BEGIN Dataset content

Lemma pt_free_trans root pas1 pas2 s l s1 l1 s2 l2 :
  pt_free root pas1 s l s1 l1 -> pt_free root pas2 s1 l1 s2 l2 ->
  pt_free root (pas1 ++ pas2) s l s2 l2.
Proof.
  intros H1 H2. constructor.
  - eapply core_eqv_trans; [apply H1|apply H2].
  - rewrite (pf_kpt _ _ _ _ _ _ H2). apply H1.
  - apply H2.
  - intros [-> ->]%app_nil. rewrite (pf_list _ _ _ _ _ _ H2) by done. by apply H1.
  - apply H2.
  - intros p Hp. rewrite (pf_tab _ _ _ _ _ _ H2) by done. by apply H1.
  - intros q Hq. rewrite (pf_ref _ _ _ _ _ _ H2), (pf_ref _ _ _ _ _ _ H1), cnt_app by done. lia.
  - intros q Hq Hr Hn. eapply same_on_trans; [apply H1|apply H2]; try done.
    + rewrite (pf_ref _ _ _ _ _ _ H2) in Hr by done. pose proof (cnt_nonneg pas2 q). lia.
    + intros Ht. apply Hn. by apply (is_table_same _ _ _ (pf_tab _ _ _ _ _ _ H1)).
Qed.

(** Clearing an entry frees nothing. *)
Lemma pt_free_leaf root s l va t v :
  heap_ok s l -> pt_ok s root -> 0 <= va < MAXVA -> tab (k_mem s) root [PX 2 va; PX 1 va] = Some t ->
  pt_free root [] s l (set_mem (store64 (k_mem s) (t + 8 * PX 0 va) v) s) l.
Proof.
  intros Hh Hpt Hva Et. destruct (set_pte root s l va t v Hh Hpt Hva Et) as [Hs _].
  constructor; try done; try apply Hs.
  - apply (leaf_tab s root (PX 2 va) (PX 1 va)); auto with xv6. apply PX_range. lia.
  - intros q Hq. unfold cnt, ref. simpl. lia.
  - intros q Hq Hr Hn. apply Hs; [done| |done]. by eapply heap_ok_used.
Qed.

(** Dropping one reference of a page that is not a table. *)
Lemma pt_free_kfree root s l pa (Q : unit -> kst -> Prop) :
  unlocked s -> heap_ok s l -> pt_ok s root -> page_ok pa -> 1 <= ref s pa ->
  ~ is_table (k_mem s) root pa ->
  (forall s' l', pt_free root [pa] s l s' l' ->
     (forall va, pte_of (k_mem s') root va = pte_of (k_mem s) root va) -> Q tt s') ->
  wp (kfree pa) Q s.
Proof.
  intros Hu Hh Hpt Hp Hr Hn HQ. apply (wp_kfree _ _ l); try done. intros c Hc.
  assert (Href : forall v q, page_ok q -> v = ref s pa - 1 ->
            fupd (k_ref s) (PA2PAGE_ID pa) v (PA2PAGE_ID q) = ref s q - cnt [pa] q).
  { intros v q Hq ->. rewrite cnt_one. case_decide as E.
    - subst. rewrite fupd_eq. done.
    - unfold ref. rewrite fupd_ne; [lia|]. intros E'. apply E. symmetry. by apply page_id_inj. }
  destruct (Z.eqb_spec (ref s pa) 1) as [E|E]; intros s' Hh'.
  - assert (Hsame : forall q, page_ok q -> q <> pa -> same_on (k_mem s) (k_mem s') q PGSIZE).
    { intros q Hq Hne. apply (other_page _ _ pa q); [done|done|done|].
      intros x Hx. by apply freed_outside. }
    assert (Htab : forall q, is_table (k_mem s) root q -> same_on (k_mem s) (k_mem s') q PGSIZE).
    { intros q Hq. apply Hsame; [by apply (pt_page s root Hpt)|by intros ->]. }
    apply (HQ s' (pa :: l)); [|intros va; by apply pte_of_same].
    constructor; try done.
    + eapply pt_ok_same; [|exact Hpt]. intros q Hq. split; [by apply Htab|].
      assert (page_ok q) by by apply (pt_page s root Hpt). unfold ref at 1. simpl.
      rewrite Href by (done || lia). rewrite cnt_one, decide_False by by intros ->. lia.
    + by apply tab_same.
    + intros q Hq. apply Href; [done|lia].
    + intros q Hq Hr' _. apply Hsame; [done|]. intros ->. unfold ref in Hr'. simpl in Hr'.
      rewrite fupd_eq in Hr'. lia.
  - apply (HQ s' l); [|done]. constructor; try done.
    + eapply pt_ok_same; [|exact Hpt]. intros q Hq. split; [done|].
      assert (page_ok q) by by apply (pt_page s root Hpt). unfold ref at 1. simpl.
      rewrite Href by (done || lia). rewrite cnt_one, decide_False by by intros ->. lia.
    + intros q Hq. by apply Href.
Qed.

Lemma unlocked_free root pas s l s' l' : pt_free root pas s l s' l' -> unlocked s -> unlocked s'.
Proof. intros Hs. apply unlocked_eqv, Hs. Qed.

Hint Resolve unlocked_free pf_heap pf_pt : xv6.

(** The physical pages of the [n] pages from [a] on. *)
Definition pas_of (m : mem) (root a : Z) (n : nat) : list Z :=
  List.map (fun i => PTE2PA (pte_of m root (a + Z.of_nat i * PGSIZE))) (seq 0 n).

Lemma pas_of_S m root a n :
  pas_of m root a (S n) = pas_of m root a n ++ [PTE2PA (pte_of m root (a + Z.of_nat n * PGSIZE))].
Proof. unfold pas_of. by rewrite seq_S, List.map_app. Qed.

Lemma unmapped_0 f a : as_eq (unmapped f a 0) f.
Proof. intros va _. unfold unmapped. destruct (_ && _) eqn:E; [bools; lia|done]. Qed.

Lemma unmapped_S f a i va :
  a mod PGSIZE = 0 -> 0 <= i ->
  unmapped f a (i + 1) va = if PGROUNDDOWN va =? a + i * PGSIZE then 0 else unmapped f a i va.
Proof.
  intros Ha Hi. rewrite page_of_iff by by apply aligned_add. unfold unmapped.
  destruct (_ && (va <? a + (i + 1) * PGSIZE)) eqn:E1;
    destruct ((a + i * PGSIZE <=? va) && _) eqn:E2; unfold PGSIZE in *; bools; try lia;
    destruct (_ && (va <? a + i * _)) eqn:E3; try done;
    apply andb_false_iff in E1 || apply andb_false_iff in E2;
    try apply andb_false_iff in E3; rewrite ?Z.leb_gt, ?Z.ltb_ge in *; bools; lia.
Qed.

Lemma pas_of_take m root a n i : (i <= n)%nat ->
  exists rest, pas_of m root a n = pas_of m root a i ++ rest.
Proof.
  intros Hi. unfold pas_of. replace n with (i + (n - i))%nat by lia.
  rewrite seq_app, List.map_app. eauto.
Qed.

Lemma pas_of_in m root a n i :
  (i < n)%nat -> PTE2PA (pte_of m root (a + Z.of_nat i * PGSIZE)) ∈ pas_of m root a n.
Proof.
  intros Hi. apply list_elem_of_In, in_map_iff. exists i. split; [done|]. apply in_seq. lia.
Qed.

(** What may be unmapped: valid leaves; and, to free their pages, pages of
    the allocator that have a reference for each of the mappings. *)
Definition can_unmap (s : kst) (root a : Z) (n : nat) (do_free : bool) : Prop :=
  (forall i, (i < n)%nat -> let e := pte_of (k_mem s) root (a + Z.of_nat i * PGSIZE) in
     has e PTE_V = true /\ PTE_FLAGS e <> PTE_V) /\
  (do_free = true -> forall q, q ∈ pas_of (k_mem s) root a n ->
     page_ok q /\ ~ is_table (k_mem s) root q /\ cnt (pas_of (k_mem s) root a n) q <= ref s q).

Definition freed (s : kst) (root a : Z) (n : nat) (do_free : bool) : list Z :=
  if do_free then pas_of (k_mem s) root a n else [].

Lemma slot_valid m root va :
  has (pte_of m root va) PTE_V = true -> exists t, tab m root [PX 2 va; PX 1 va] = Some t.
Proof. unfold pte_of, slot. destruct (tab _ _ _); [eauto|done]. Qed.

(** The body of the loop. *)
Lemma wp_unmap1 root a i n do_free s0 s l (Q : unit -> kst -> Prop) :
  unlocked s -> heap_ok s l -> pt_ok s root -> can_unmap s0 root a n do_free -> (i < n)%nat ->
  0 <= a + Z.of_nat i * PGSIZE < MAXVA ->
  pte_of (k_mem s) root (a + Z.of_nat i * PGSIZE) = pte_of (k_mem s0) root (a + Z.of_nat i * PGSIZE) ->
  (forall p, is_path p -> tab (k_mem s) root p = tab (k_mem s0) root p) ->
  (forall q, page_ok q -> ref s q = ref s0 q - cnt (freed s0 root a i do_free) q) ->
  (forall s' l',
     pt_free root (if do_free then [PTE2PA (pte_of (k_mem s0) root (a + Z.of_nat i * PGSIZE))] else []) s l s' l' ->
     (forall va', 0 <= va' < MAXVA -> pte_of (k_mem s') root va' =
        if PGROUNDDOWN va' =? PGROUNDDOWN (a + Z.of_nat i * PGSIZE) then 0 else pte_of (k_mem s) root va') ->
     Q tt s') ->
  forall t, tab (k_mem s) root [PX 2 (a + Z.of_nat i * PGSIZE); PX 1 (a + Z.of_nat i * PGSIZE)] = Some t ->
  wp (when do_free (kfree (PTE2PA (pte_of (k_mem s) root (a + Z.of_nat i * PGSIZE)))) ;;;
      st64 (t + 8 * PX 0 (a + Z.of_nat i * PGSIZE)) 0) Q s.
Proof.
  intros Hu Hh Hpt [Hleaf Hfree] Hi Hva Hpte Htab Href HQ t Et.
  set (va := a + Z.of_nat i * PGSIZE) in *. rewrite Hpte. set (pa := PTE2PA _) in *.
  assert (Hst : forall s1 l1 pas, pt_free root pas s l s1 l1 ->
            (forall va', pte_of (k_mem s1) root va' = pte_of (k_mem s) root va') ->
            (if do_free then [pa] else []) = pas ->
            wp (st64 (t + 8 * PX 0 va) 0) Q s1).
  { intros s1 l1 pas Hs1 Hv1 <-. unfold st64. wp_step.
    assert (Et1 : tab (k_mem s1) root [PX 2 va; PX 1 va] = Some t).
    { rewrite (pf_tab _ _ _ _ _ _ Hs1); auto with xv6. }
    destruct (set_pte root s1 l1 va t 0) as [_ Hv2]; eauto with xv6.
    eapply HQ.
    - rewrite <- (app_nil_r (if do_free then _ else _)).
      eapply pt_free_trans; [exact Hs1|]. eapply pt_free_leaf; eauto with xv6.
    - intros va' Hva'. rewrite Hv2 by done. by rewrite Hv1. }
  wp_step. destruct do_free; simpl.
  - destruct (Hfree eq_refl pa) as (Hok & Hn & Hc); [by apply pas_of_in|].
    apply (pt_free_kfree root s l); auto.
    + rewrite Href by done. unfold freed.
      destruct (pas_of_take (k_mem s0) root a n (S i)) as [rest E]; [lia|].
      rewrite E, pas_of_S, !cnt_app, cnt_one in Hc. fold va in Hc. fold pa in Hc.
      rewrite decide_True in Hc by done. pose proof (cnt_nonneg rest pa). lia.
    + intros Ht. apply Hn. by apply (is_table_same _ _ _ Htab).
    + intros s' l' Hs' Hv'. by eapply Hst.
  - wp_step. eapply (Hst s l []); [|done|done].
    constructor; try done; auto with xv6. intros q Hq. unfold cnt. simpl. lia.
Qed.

END Dataset content
BEGIN Dataset content

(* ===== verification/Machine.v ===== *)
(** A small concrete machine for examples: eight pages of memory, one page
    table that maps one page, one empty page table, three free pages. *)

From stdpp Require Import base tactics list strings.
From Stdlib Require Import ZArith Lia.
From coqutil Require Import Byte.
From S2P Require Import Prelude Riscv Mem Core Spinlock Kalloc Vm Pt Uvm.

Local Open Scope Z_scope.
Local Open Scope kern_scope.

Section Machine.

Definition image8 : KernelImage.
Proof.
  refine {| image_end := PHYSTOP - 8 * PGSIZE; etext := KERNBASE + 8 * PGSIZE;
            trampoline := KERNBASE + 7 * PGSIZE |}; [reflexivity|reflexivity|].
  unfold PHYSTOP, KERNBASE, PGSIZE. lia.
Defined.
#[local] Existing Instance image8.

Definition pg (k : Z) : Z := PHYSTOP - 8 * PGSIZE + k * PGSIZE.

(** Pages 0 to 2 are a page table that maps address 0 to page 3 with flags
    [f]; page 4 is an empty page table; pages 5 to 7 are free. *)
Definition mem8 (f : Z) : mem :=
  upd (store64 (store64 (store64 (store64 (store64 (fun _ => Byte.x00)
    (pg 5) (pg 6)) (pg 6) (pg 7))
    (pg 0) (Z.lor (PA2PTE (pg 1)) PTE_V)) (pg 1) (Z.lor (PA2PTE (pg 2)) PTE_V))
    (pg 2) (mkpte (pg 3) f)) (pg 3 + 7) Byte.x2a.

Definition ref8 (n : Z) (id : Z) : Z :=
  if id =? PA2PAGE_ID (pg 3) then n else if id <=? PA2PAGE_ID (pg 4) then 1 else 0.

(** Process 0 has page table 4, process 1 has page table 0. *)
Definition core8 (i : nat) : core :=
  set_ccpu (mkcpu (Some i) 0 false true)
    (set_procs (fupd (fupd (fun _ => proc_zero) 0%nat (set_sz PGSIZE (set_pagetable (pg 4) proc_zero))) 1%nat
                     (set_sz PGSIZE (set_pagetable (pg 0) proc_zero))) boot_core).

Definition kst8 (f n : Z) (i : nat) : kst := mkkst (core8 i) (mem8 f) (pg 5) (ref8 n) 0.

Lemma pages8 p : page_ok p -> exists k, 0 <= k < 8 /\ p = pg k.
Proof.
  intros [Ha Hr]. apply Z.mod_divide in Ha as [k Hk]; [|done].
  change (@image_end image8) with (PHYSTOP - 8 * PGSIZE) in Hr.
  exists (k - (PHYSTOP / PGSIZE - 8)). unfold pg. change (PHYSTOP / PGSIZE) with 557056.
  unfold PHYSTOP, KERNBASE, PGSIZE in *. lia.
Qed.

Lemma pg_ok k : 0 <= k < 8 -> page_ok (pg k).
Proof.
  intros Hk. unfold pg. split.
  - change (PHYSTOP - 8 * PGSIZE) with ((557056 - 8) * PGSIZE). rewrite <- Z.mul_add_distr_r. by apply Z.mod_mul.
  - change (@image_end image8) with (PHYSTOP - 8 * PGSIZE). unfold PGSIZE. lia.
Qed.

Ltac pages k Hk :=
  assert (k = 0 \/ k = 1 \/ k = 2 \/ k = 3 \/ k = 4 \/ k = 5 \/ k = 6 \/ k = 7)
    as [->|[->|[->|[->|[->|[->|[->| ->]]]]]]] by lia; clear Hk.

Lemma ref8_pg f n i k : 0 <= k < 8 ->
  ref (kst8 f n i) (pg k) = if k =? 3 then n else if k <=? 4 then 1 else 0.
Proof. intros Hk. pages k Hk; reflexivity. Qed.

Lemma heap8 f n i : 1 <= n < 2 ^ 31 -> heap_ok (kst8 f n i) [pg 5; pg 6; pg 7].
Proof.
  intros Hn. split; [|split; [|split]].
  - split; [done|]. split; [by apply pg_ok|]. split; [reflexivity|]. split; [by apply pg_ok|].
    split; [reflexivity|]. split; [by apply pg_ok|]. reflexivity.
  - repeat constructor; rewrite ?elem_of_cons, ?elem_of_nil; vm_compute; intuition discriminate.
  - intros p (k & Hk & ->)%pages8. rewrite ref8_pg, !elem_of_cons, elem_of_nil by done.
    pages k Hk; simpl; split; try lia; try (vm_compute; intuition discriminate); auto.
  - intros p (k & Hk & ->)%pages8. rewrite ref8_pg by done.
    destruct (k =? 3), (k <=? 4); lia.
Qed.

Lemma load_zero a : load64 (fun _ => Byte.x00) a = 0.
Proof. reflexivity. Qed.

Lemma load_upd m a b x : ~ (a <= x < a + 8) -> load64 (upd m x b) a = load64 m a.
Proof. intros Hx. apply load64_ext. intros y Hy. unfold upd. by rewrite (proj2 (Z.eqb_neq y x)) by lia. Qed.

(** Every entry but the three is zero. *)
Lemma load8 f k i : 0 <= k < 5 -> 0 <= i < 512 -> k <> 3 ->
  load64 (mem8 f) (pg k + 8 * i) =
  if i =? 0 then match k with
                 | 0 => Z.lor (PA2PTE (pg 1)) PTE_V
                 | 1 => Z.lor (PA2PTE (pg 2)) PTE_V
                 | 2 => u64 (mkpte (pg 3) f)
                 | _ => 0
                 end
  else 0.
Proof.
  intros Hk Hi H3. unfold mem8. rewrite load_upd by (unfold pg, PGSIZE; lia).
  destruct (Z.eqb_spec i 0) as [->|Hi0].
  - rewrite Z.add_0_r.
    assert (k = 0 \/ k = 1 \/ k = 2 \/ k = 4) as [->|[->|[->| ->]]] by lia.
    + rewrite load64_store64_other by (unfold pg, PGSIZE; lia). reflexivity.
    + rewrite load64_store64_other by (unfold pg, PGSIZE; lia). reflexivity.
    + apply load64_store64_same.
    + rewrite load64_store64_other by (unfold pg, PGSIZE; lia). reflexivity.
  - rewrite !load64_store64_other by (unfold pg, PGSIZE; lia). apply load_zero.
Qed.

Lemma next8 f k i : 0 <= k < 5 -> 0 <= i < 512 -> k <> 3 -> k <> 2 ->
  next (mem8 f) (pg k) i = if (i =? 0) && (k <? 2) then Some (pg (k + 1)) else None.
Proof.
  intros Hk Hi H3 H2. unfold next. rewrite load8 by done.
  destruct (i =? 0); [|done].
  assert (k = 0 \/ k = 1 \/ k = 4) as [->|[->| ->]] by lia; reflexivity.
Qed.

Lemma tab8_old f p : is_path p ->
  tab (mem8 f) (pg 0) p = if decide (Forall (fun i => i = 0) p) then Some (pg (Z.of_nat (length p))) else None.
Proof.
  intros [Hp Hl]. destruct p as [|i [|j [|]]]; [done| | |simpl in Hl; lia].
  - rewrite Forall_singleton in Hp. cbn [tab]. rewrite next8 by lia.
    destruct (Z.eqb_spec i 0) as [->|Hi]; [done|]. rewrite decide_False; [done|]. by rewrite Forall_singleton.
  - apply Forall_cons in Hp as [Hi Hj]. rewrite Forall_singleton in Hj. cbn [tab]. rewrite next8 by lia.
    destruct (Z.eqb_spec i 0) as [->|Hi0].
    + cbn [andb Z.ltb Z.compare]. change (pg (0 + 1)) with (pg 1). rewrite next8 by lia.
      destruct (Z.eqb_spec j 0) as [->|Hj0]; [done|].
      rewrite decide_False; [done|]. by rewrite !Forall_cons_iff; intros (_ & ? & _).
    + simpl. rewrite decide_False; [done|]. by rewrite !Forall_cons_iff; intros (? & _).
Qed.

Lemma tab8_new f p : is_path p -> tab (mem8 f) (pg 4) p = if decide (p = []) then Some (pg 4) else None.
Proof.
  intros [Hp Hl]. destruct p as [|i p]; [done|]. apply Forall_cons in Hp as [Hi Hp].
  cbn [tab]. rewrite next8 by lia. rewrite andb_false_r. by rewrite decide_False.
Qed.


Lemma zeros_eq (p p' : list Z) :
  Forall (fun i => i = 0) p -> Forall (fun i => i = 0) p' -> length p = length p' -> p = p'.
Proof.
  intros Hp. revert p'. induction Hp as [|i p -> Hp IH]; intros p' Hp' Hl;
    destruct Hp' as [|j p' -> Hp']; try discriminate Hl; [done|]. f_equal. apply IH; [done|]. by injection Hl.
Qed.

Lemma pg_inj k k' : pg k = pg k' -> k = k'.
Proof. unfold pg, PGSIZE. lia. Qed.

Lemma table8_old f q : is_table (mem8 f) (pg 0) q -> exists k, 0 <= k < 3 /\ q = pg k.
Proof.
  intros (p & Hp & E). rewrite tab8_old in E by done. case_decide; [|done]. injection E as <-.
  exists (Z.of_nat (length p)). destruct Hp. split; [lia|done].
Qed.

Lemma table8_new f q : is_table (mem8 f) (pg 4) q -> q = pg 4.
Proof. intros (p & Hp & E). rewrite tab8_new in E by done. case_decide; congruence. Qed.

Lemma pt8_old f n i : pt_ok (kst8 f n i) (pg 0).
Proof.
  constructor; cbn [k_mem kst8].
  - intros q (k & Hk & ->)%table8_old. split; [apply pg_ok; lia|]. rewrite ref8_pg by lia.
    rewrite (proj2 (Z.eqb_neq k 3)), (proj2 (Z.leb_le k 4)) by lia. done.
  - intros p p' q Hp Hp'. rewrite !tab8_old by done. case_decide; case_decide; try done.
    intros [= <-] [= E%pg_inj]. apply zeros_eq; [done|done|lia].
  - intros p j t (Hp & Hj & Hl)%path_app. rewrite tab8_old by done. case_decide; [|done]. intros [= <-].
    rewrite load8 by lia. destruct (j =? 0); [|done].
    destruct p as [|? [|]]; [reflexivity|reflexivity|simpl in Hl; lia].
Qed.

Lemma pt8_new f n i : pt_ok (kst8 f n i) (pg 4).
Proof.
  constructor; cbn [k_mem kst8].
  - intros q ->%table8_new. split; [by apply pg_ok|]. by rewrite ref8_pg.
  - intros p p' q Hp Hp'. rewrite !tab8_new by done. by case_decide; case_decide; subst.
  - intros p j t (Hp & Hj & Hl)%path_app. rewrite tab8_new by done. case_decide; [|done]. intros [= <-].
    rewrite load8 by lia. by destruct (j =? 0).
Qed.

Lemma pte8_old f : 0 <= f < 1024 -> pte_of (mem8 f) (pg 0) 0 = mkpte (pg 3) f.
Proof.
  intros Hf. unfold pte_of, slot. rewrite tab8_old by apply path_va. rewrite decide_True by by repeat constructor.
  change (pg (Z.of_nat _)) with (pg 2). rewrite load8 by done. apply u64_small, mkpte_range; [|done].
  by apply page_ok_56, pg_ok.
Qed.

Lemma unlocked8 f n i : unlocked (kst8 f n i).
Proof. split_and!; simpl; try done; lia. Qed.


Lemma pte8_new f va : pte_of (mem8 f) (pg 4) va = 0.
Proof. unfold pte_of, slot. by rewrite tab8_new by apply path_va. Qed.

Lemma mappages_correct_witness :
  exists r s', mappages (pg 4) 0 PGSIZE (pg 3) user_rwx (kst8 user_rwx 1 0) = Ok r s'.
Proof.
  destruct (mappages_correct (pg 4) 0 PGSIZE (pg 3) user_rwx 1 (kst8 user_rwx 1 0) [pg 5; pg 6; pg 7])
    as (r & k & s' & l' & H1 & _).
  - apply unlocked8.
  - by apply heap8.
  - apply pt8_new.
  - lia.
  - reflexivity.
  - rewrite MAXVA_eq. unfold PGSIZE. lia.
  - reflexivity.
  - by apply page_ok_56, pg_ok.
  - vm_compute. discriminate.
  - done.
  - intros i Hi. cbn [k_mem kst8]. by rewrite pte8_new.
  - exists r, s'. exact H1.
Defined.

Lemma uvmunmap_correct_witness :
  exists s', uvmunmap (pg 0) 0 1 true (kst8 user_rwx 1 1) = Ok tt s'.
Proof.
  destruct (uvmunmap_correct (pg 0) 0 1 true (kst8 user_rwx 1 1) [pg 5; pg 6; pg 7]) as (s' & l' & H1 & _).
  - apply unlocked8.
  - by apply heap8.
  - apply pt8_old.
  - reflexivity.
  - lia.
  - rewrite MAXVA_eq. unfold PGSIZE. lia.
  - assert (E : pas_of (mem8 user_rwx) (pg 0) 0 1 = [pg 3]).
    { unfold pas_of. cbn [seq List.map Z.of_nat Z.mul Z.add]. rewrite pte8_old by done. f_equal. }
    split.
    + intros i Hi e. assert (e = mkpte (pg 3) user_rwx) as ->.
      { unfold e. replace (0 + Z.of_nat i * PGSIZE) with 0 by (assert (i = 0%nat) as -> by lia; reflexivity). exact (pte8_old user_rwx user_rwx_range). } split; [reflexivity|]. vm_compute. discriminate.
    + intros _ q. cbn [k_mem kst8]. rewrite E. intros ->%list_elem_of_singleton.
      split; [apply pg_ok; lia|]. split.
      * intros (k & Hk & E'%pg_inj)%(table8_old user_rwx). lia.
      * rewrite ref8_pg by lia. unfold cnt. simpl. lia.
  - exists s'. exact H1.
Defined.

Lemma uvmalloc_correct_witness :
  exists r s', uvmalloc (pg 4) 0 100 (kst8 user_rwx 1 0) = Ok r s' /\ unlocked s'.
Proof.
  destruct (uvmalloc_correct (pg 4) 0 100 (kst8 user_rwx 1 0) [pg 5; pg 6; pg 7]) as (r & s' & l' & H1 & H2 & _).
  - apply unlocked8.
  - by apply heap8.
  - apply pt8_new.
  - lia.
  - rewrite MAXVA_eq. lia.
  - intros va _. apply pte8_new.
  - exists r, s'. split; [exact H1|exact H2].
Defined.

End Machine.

END Dataset content

__What this task involves__: Write out exactly the lines that fall from the line with "pas2 q). lia." to the line with "Lemma pt_free_leaf root" in the records above, keeping both ends.

__Expected answer__:
    + rewrite (pf_ref _ _ _ _ _ _ H2) in Hr by done. pose proof (cnt_nonneg pas2 q). lia.
    + intros Ht. apply Hn. by apply (is_table_same _ _ _ (pf_tab _ _ _ _ _ _ H1)).
Qed.

(** Clearing an entry frees nothing. *)
Lemma pt_free_leaf root s l va t v :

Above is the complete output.